▸ **MATERIAL FOR THIS EXERCISE**

(** * cmake_config_tool/app.py: a verification model

    The Flask application [app.py] scrapes [option(...)] declarations out of
    a CMakeLists.txt with a regular expression, keeps the chosen values in a
    YAML file and drives [cmake] in a scratch build directory.

    The development follows the source top-down:
    - [Text]      Python [str] values as lists of Unicode code points;
    - [Regex]     the pattern of [read_cmake_options] with the backtracking
                  semantics of [re], and [re.finditer];
    - [Dict]      insertion-ordered dictionaries;
    - [Scanner]   the loop of [read_cmake_options];
    - [Os]        a file system, exceptions, the state-and-exception monad
                  in which the handlers run, and the host: environment,
                  child processes, PyYAML;
    - [App]       the functions and HTTP handlers of app.py;
    - [Layout]    option declarations as the specification describes them;
    - [Handlers]  the five handlers as one family, and what the
                  specification says of their results;
    - [Demo]      a small machine on which the model runs;
    - [More]      what the further properties of the handlers speak of;
    - then the properties, component by component. *)

From Stdlib Require Import List Bool Arith NArith ZArith String Ascii Lia.
Import ListNotations.

Set Implicit Arguments.

(* ================================================================= *)
(** ** Text *)

Module Text.

(** A Python [str] is a sequence of Unicode code points. *)
Definition char := N.
Definition text := list char.

(** Code points of an ASCII literal of the source. *)
Definition cps (s : string) : text :=
  map N_of_ascii (list_ascii_of_string s).

Definition dquote : char := 34%N.     (* the double quote character *)
Definition newline : char := 10%N.

Fixpoint list_eqb {A} (eqb : A -> A -> bool) (l1 l2 : list A) : bool :=
  match l1, l2 with
  | [], [] => true
  | a :: l1', b :: l2' => eqb a b && list_eqb eqb l1' l2'
  | _, _ => false
  end.

(** [==] on [str]. *)
Definition text_eqb : text -> text -> bool := list_eqb N.eqb.

(** The two character tables of CPython's Unicode database that [re]
    consults for [\w] and [\s] on [str] patterns: [Py_UNICODE_ISALNUM]
    and [Py_UNICODE_ISSPACE].  They belong to the interpreter, not to
    the application, and are taken as given. *)
Class Unicode := {
  isalnum : char -> bool;
  isspace : char -> bool
}.

(** What the scanner's correctness relies on: no white space is
    alphanumeric, and the underscore, the double quote and the closing
    parenthesis are classified the way every Unicode version does. *)
Class UnicodeLaws (U : Unicode) : Prop := {
  space_not_alnum : forall c, isspace c = true -> isalnum c = false;
  underscore_not_space : isspace 95%N = false;
  dquote_not_space : isspace dquote = false;
  rparen_not_alnum : isalnum 41%N = false
}.

(** The tables on the ASCII range, as CPython has them: letters and
    digits; TAB, LF, VT, FF, CR, the separators 0x1C-0x1F and the blank.
    Code points from 128 on are put in neither class, so this instance
    stands for the interpreter's tables on ASCII text only. *)
Definition in_range (lo hi c : N) : bool := (lo <=? c)%N && (c <=? hi)%N.

Definition ascii_tables : Unicode := {|
  isalnum c := in_range 48 57 c || in_range 65 90 c || in_range 97 122 c;
  isspace c := in_range 9 13 c || in_range 28 32 c
|}.

End Text.
Import Text.

(* ================================================================= *)
(** ** The regular expression of [read_cmake_options]

    [option_pattern]: the literal [option(], a group [\w+], [\s+], a double
    quote, a group of one or more characters other than the double quote,
    a double quote, [\s+], a group [\w+] and the literal [)]. *)

Module Regex.
Section WithTables.
Context {U : Unicode}.

(** [\w]: alphanumeric or underscore.  [\s]: white space.  The negated
    class of the description: any character but the double quote, line
    breaks included. *)
Definition is_word (c : char) : bool := isalnum c || (c =? 95)%N.
Definition is_space (c : char) : bool := isspace c.
Definition not_dquote (c : char) : bool := negb (c =? dquote)%N.

(** A literal piece of the pattern: the input must start with it. *)
Fixpoint literal (lit s : text) : option text :=
  match lit, s with
  | [], _ => Some s
  | a :: lit', b :: s' => if (a =? b)%N then literal lit' s' else None
  | _ :: _, [] => None
  end.

(** [X+] for a character class [X], greedy with backtracking: the ways of
    splitting the input after a non-empty run of [X], in the order in
    which the engine tries them, longest run first. *)
Fixpoint plus (cls : char -> bool) (s : text) : list (text * text) :=
  match s with
  | [] => []
  | c :: s' =>
      if cls c
      then map (fun tr => (c :: fst tr, snd tr)) (plus cls s') ++ [([c], s')]
      else []
  end.

(** Backtracking: the first alternative for which the rest of the
    pattern succeeds. *)
Fixpoint first_success {A B} (k : A -> option B) (alts : list A) : option B :=
  match alts with
  | [] => None
  | a :: alts' =>
      match k a with
      | Some b => Some b
      | None => first_success k alts'
      end
  end.

(** A match object: the three groups. *)
Record groups := Groups {
  group1 : text;     (* option name *)
  group2 : text;     (* description *)
  group3 : text      (* default token *)
}.

Definition and_then {A B} (o : option A) (k : A -> option B) : option B :=
  match o with
  | Some a => k a
  | None => None
  end.

(** The pattern anchored at the start of [s]: the groups and the input
    left after the match. *)
Definition match_here (s : text) : option (groups * text) :=
  and_then (literal (cps "option(") s) (fun s1 =>
  first_success (fun n => let '(name, s2) := n in
    first_success (fun w1 => let '(_, s3) := w1 in
      and_then (literal [dquote] s3) (fun s4 =>
      first_success (fun d => let '(descr, s5) := d in
        and_then (literal [dquote] s5) (fun s6 =>
        first_success (fun w2 => let '(_, s7) := w2 in
          first_success (fun t => let '(tok, s8) := t in
            and_then (literal (cps ")") s8) (fun s9 =>
            Some (Groups name descr tok, s9)))
          (plus is_word s7))
        (plus is_space s6)))
      (plus not_dquote s4)))
    (plus is_space s2))
  (plus is_word s1)).

(** [re.finditer]: scan from the left; after a match the search goes on
    where the match ended, otherwise one character further.  A match is
    never empty, so the input shrinks at every step and [length s] steps
    are enough. *)
Fixpoint finditer_from (fuel : nat) (s : text) : list groups :=
  match fuel with
  | O => []
  | S fuel' =>
      match match_here s with
      | Some (g, rest) => g :: finditer_from fuel' rest
      | None =>
          match s with
          | [] => []
          | _ :: s' => finditer_from fuel' s'
          end
      end
  end.

Definition finditer (s : text) : list groups :=
  finditer_from (S (List.length s)) s.

End WithTables.
End Regex.
Import Regex.

(* ================================================================= *)
(** ** Python dictionaries

    A [dict] keeps its keys in insertion order; assigning to a key that is
    already present replaces the value and leaves the key where it is. *)

Module Dict.
Section Dict.
Variable V : Type.

Definition dict := list (text * V).

Definition keys (d : dict) : list text := map fst d.

Fixpoint get (k : text) (d : dict) : option V :=
  match d with
  | [] => None
  | (k', v) :: d' => if text_eqb k k' then Some v else get k d'
  end.

(** [d[k] = v] *)
Fixpoint set (k : text) (v : V) (d : dict) : dict :=
  match d with
  | [] => [(k, v)]
  | (k', v') :: d' =>
      if text_eqb k k' then (k, v) :: d' else (k', v') :: set k v d'
  end.

(** [k in d] *)
Definition mem (k : text) (d : dict) : bool :=
  match get k d with Some _ => true | None => false end.

End Dict.
Arguments get {V}.
Arguments set {V}.
Arguments mem {V}.
Arguments keys {V}.
End Dict.

(* ================================================================= *)
(** ** The option scanner: lines 28-41 of [read_cmake_options] *)

Module Scanner.

(** The inner dictionary [{'description': ..., 'value': ...}]. *)
Record option_entry := Entry {
  description : text;
  value : bool
}.

Definition options := Dict.dict option_entry.

Section WithTables.
Context {U : Unicode}.

Definition entry_of (g : groups) : option_entry :=
  {| description := group2 g;
     value := text_eqb (group3 g) (cps "ON") |}.

(** One turn of [for match in matches: options[name] = {...}]. *)
Definition record_match (opts : options) (g : groups) : options :=
  Dict.set (group1 g) (entry_of g) opts.

Definition scan_options (content : text) : options :=
  fold_left record_match (finditer content) [].

End WithTables.
End Scanner.
Import Scanner.

(* ================================================================= *)
(** ** The operating system: paths, files, exceptions *)

Module Os.

(** A path is the list of its components, innermost first, so that
    [os.path.dirname] is the tail and joining a relative name is a cons.
    The empty path is the root. *)
Definition path := list text.

Definition join (p : path) (name : text) : path := name :: p.
Definition dirname (p : path) : path := tl p.
Definition path_eqb : path -> path -> bool := list_eqb text_eqb.

Inductive node :=
| Dir
| File (content : text).

(** The file system: what is at each path, if anything.  The root is
    always a directory. *)
Definition fs := path -> option node.

Definition lookup (f : fs) (p : path) : option node :=
  match p with
  | [] => Some Dir
  | _ :: _ => f p
  end.

Definition update (p : path) (n : option node) (f : fs) : fs :=
  fun q => if path_eqb q p then n else f q.

(** [q] is [p] itself or lies below it. *)
Definition within (p q : path) : bool :=
  path_eqb (skipn (List.length q - List.length p) q) p.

▸ **ACTIVITY**
Would you retype the lines above from the one with "value := text_eqb" down to the one with "Import Scanner.", word for word, both ends included and no other lines?

▸ **EXERCISE ANSWER**
     value := text_eqb (group3 g) (cps "ON") |}.

(** One turn of [for match in matches: options[name] = {...}]. *)
Definition record_match (opts : options) (g : groups) : options :=
  Dict.set (group1 g) (entry_of g) opts.

Definition scan_options (content : text) : options :=
  fold_left record_match (finditer content) [].

End WithTables.
End Scanner.
Import Scanner.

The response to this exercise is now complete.